Even though many think Bush is popular and unbeatable, he is hearing and seeing the opposite. “In his own words, ‘Bring him on’ we gotta take GW on and send him packing. We have to make sure all those astrologers are right that this son of a Bush is a one term president.”

It was a beautiful day for a union picnic

with booths of information and inspiring speakers and uplifting music, reminding us of the struggles ahead and the strength we need and derive from each other to carry on the struggle for economic justice.

I was reminded of a Greg Palast article I read just days before, ‘The Grinch who stole Labor

Here’s something from the August 7th, New York Times:
Despair of the Jobless

The official jobless rate, now 6.2 percent, does not
come close to reflecting how grim the employment
situation really is. The official rate refers only to
those actively seeking work. It does not count the
“discouraged” workers, who have looked for jobs within
the last 12 months but have given up because of the
lack of offers. Then there are the involuntary
part-timers, who would like full-time jobs but cannot
find them. And there are people who have had to settle
for jobs that pay significantly less than jobs they
once held.

When you combine the unemployed and the underemployed,
you are talking about a percentage of the work force
that is in double digits. That’s an awful lot of lost
purchasing power for a society that needs broad-based
wage growth among its consumers to remain economically
viable. Most Americans depend on their
paychecks to get from one week to the next. If you cut
off that paycheck, everything tends to go haywire.

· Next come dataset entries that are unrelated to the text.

(* ===== verification/AnalyzeSpec.v ===== *)
(** * What an analysis reports

    The decisions of [Analyze.analyze_tx] to skip, and the contents of a report, whatever the node and
    the sketch answer. *)

From S2P Require Import Prelude.
From S2P Require Import Types.
From S2P Require Import Instances.
From S2P Require Import Encoding.
From S2P Require Import Trace.
From S2P Require Import TraceSpec.
From S2P Require Import Heuristic.
From S2P Require Import RateLimit.
From S2P Require Import Analyze.
From S2P Require Import Effects.

Section spec.
Context {W : Type} `{Externals, Node W, Sketch W}.

(** A retried operation answers what one of its calls answered. *)
Lemma retrying_Ok {T E} (text : E → string) (f : Eff E W T) v w w' :
  retrying text f w = (Ok v, w') → ∃ n, outcome f n w = Ok v ∧ w' = world_after f (S n) w.
Proof.
  unfold retrying, with_retry.
  destruct (retry_loop_spec f (λ e, is_transient_rpc_error lower (text e)) RetryConfig_default
    (S (Z.to_nat (max_attempts RetryConfig_default))) 0 w) as (n & r & delays & Hr & _ & _ & Ho & _);
    [lia|lia|].
  change (Z.of_nat 0) with 0 in Hr. cbn [world_after] in Hr. rewrite Hr. intros [= -> <-].
  exists n. split; [|done]. destruct (outcome f n w) as [v'|e|p]; [congruence|by destruct Ho|done].
Qed.

(** An extraction that succeeded is the core's, on a trace that is not empty. *)
Lemma compute_from_tx_Ok h status origin extract w w' :
  compute_state_updates_from_tx h status origin w = (Ok extract, w') →
  status = true ∧ ∃ trace, debug_trace_transaction h w = (Ok (Some trace), w') ∧
    df_struct_logs trace ≠ [] ∧ compute_state_updates trace origin = Ok extract.
Proof.
  unfold compute_state_updates_from_tx, get_tx_trace. intros Hrun.
  apply eff_bind_Ok in Hrun as (trace & w1 & Htr & Hrun).
  destruct status; cbn [negb] in Htr; [|done]. inv_eff. subst. split; [done|]. exists trace.
  destruct (Nat.ltb_spec 0 (length (df_struct_logs trace))) as [Hlen|];
    [|by unfold eff_res in Hrun].
  unfold eff_res, map_err in Hrun. destruct (compute_state_updates trace origin) eqn:Hc; try done.
  injection Hrun as <- <-. split_and!; [done| |done]. intros Hnil. rewrite Hnil in Hlen. cbn in Hlen. lia.
Qed.

(** What the choice of estimate answers: the heuristic of the extraction, or a measurement. *)
Definition chosen (config : AnalyzerConfig) (extract : TraceExtract) (to from : Z)
  (original : OriginalTx) (estimate : Z) (is_heuristic : bool) (reason : option string) : Prop :=
  if is_heuristic then
    estimate = settled_gas (estimate_gas_from_state_updates extract) ∧
    (heuristic_only config = true ↔ reason = None)
  else
    heuristic_only config = false ∧ reason = None ∧ ∃ s p w1 w2 g,
      estimate_state_changes_gas_with_preceding s to from (te_state_updates extract) p original w1
        = (Ok g, w2) ∧
      estimate = settled_gas g.

Lemma choose_estimate_Ok config extract to from b i original w e heur reason w' :
  choose_estimate config extract to from b i original w = (Ok (e, heur, reason), w') →
  chosen config extract to from original e heur reason.
Proof.
  unfold choose_estimate, chosen. destruct (heuristic_only config) eqn:Hh.
  { intros [= <- <- <- <-]. done. }
  intros Hrun. inv_eff. unfold mret, eff_ret in Hrun. destruct x3 as [g|why].
  - injection Hrun as <- <- <- <-. split_and!; [done..|].
    repeat eexists. by apply eff_try_Ok in H4.
  - injection Hrun as <- <- <- <-. split; [done|]. done.
Qed.

(** C27: A report is of a successful call of a contract that used at least the configured gas, on whose
    trace the extraction found at least one update; it carries the receipt's fields; the saving is
    what the receipt's gas exceeds the estimate by, never negative; and the estimate is the heuristic
    of that extraction or a measurement of its updates, plus the Schnorr settlement cost, flagged
    accordingly. *)
Theorem analyze_tx_report config h w r w' :
  analyze_tx config h w = (Ok r, w') →
  ∃ receipt w0 trace extract w1 w2 value,
    retrying id (get_transaction_receipt h) w = (Ok (Some receipt), w0) ∧
    rc_status receipt = true ∧ rc_to receipt = Some (ar_to r) ∧ rc_from receipt = ar_from r ∧
    min_gas_used config <= rc_gas_used receipt ∧ rc_gas_used receipt = ar_gas_used r ∧
    debug_trace_transaction h w1 = (Ok (Some trace), w2) ∧
    compute_state_updates trace (Some (ar_to r)) = Ok extract ∧ te_state_updates extract ≠ [] ∧
    ar_gas_saved r = Z.max 0 (rc_gas_used receipt - ar_gaskiller_gas_estimate r) ∧
    ar_wei_saved r = Z.min (2 ^ 128 - 1) (ar_gas_saved r * rc_effective_gas_price receipt) ∧
    ar_reentered r = te_reentered extract ∧
    chosen config extract (ar_to r) (ar_from r)
      (mkOriginalTx value (rc_effective_gas_price receipt))
      (ar_gaskiller_gas_estimate r) (ar_is_heuristic r) (ar_failure_reason r).
Proof.
  intros Hrun. unfold analyze_tx in Hrun. inv_eff. subst.
  match goal with Hc : choose_estimate _ _ _ _ _ _ _ _ = (Ok ?p, _) |- _ =>
    destruct p as [[e heur] reason]; apply choose_estimate_Ok in Hc end.
  match goal with Ht : retrying failure_text _ _ = _ |- _ =>
    apply retrying_Ok in Ht as (n & Ht & _); unfold outcome in Ht;
    destruct (compute_state_updates_from_tx _ _ _ _) as [m w2] eqn:Hm; cbn in Ht; subst m;
    apply compute_from_tx_Ok in Hm as (Hst & trace & Htr & _ & Hcomp) end.
  unfold mret, eff_ret in Hrun. injection Hrun as <- <-. cbn.
  repeat eexists; try eassumption.
  - by apply Z.ltb_ge.
  - intros Hnil. by rewrite bool_decide_eq_true_2 in *.
Qed.

(** ** Skips *)

(** The skips the receipt alone decides, in the order the code tests them. *)
Definition receipt_skip (config : AnalyzerConfig) (receipt : Receipt) : option SkipReason :=
  if negb (rc_status receipt) then Some Reverted
  else if bool_decide (rc_to receipt = None) then Some ContractCreation
  else if rc_gas_used receipt <? min_gas_used config then Some BelowGasThreshold
  else None.

Lemma map_err_no_skip {E A} (g : E → AnalyzerError) (m : Eff E W A) r w w' :
  (∀ e, g e ≠ Skipped r) → eff_map_err g m w ≠ (Err (Skipped r), w').
Proof. intros Hg He. apply eff_map_err_Err in He as [e He]. by destruct (Hg e). Qed.

Lemma ok_or_Err {A} (o : option A) (e x : AnalyzerError) (w w' : W) :
  eff_res (ok_or o e) w = (Err x, w') → x = e.
Proof. unfold eff_res. destruct o; cbn; congruence. Qed.

Lemma choose_estimate_no_skip config extract to from b i original w r w' :
  choose_estimate config extract to from b i original w ≠ (Err (Skipped r), w').
Proof.
  unfold choose_estimate. destruct (heuristic_only config); [done|]. intros Hrun.
  apply eff_bind_Err in Hrun as [Hrun|(p & w1 & _ & Hrun)].
  { unfold eff_try in Hrun. by destruct (get_preceding_transactions _ _ _) as [[] ?]. }
  apply eff_bind_Err in Hrun as [Hrun|(gk & w2 & _ & Hrun)]; [by eapply map_err_no_skip in Hrun|].
  apply eff_bind_Err in Hrun as [Hrun|(g & w3 & _ & Hrun)]; [|done].
  unfold eff_try in Hrun. by destruct (estimate_state_changes_gas_with_preceding _ _ _ _ _ _ _) as [[] ?].
Qed.

(** A transaction its receipt rules out is skipped with the reason tested first, and nothing more is
    asked of the node; any other is skipped only for want of updates, never as an empty trace or for
    not calling a contract. *)
Theorem analyze_tx_skips config h w receipt w0 :
  retrying id (get_transaction_receipt h) w = (Ok (Some receipt), w0) →
  match receipt_skip config receipt with
  | Some r => analyze_tx config h w = (Err (Skipped r), w0)
  | None => ∀ r w', analyze_tx config h w = (Err (Skipped r), w') → r = NoStateUpdates
  end.
Proof.
  intros Hrec. unfold analyze_tx.
  erewrite eff_bind_step by (by apply eff_map_err_Ok).
  erewrite eff_bind_step by (by apply eff_res_Ok). unfold receipt_skip.
  destruct (rc_status receipt); [|reflexivity]. cbn [negb].
  erewrite eff_bind_step by (by apply eff_res_Ok).
  destruct (rc_to receipt) as [to|]; [|reflexivity].
  rewrite bool_decide_eq_false_2 by done. erewrite eff_bind_step by (by apply eff_res_Ok).
  destruct (rc_gas_used receipt <? min_gas_used config); [reflexivity|].
  erewrite eff_bind_step by (by apply eff_res_Ok).
  intros r w' Hrun.
  repeat (apply eff_bind_Err in Hrun as [Hrun|(? & ? & _ & Hrun)];
    [first [by apply ok_or_Err in Hrun | by eapply map_err_no_skip in Hrun |
      by apply choose_estimate_no_skip in Hrun |
      unfold eff_res, bail_if in Hrun; case_bool_decide; congruence]|]).
  repeat case_match. done.
Qed.
End spec.

(** ** Witnesses *)

(** A node that knows one transaction, and a sketch that cannot be built. *)
Definition sample_receipt (gas_used : Z) : Receipt :=
  mkReceipt true (Some 77) 10 gas_used (Some 100) (Some 3) 2.

#[export] Instance sample_node : Node unit := {|
  get_block_number w := (Ok 100, w);
  get_transaction_receipt h w := (Ok (Some (sample_receipt (if h =? 1 then 400000 else 20000))), w);
  get_block_by_number _ w := (Ok (Some (mkBlock 1700 None [])), w);
  get_transaction_by_hash _ w := (Ok None, w);
  debug_trace_transaction _ w :=
    (Ok (Some (mkDefaultFrame false 0 []
      [sample_log 1 "SSTORE" 100 [7; 1]; sample_log 1 "STOP" 95 []])), w);
  lower s := s;
  failure_text _ := "failed"
|}.

#[export] Instance sample_sketch : Sketch unit := {|
  sketch := unit;
  build_sketch _ w := (Err "no fork", w);
  estimate_state_changes_gas_with_preceding _ _ _ _ _ _ w := (Err "no fork", w)
|}.

Abbreviation sample_report := (analyze_tx (mkAnalyzerConfig 1 50000 true) 1 tt).

Lemma analyze_tx_report_witness :
  match sample_report.1 with
  | Ok r => ar_gas_saved r = 327411 ∧ ar_is_heuristic r = true ∧
      min_gas_used (mkAnalyzerConfig 1 50000 true) <= ar_gas_used r
  | _ => False
  end.
Proof.
  destruct sample_report as [[r|e|p] w'] eqn:Hrun; cbn [fst];
    [|exfalso; revert Hrun; by vm_compute..].
  destruct (analyze_tx_report (mkAnalyzerConfig 1 50000 true) 1 tt r w' Hrun)
    as (receipt & w0 & trace & extract & w1 & w2 & value & Hrec & _ & _ & _ & Hmin & Hgas & _).
  rewrite <-Hgas. split_and!; [| |exact Hmin]; revert Hrun; vm_compute; by intros [= <- _].
Defined.

Lemma analyze_tx_skips_witness :
  analyze_tx (mkAnalyzerConfig 1 50000 true) 2 tt = (Err (Skipped BelowGasThreshold), tt).
Proof.
  exact (analyze_tx_skips (mkAnalyzerConfig 1 50000 true) 2 tt (sample_receipt 20000) tt eq_refl).
Defined.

Right now there is no plan, no strategy for turning
this employment crisis around. There is not even a
sense of urgency. At the end of July the Bush
administration sent its secretaries of commerce, labor
and treasury on a bus tour of Wisconsin and Minnesota
to tell workers that better days are coming. But they
offered no real remedies, and the president himself
went on a monthlong vacation.

The simple truth is that the interests of the Bush
administration’s primary constituency, corporate
America, do not coincide with the fundamental
interests of workaday Americans. On the business side
of this divide, increased profits are realized by
showing the door to as many workers as possible, and
squeezing the remainder to the bursting point.
Productivity (based primarily on improvements in
technology) is way up. Hiring, of course, is down.
Part-time and temporary workers are in; full-time
workers with benefits are out.

And then there’s the ominous trend of sending
higher-skilled jobs overseas to low-wage places like
India and China, an upscale reprise of the sweatshop
phenomenon that erased so many U.S. manufacturing jobs
over the past quarter century.

Working Americans need jobs just to survive. But the
Bush administration equates the national interest with
corporate interests, and in that equation workers can
only lose.

There are ways to spark the creation of good jobs on a large scale in the U.S. But that would require vision, a long-term financial investment and, most important, a commitment at the federal level to the idea that it is truly in the nation’s interest to keep as many Americans as possible gainfully employed.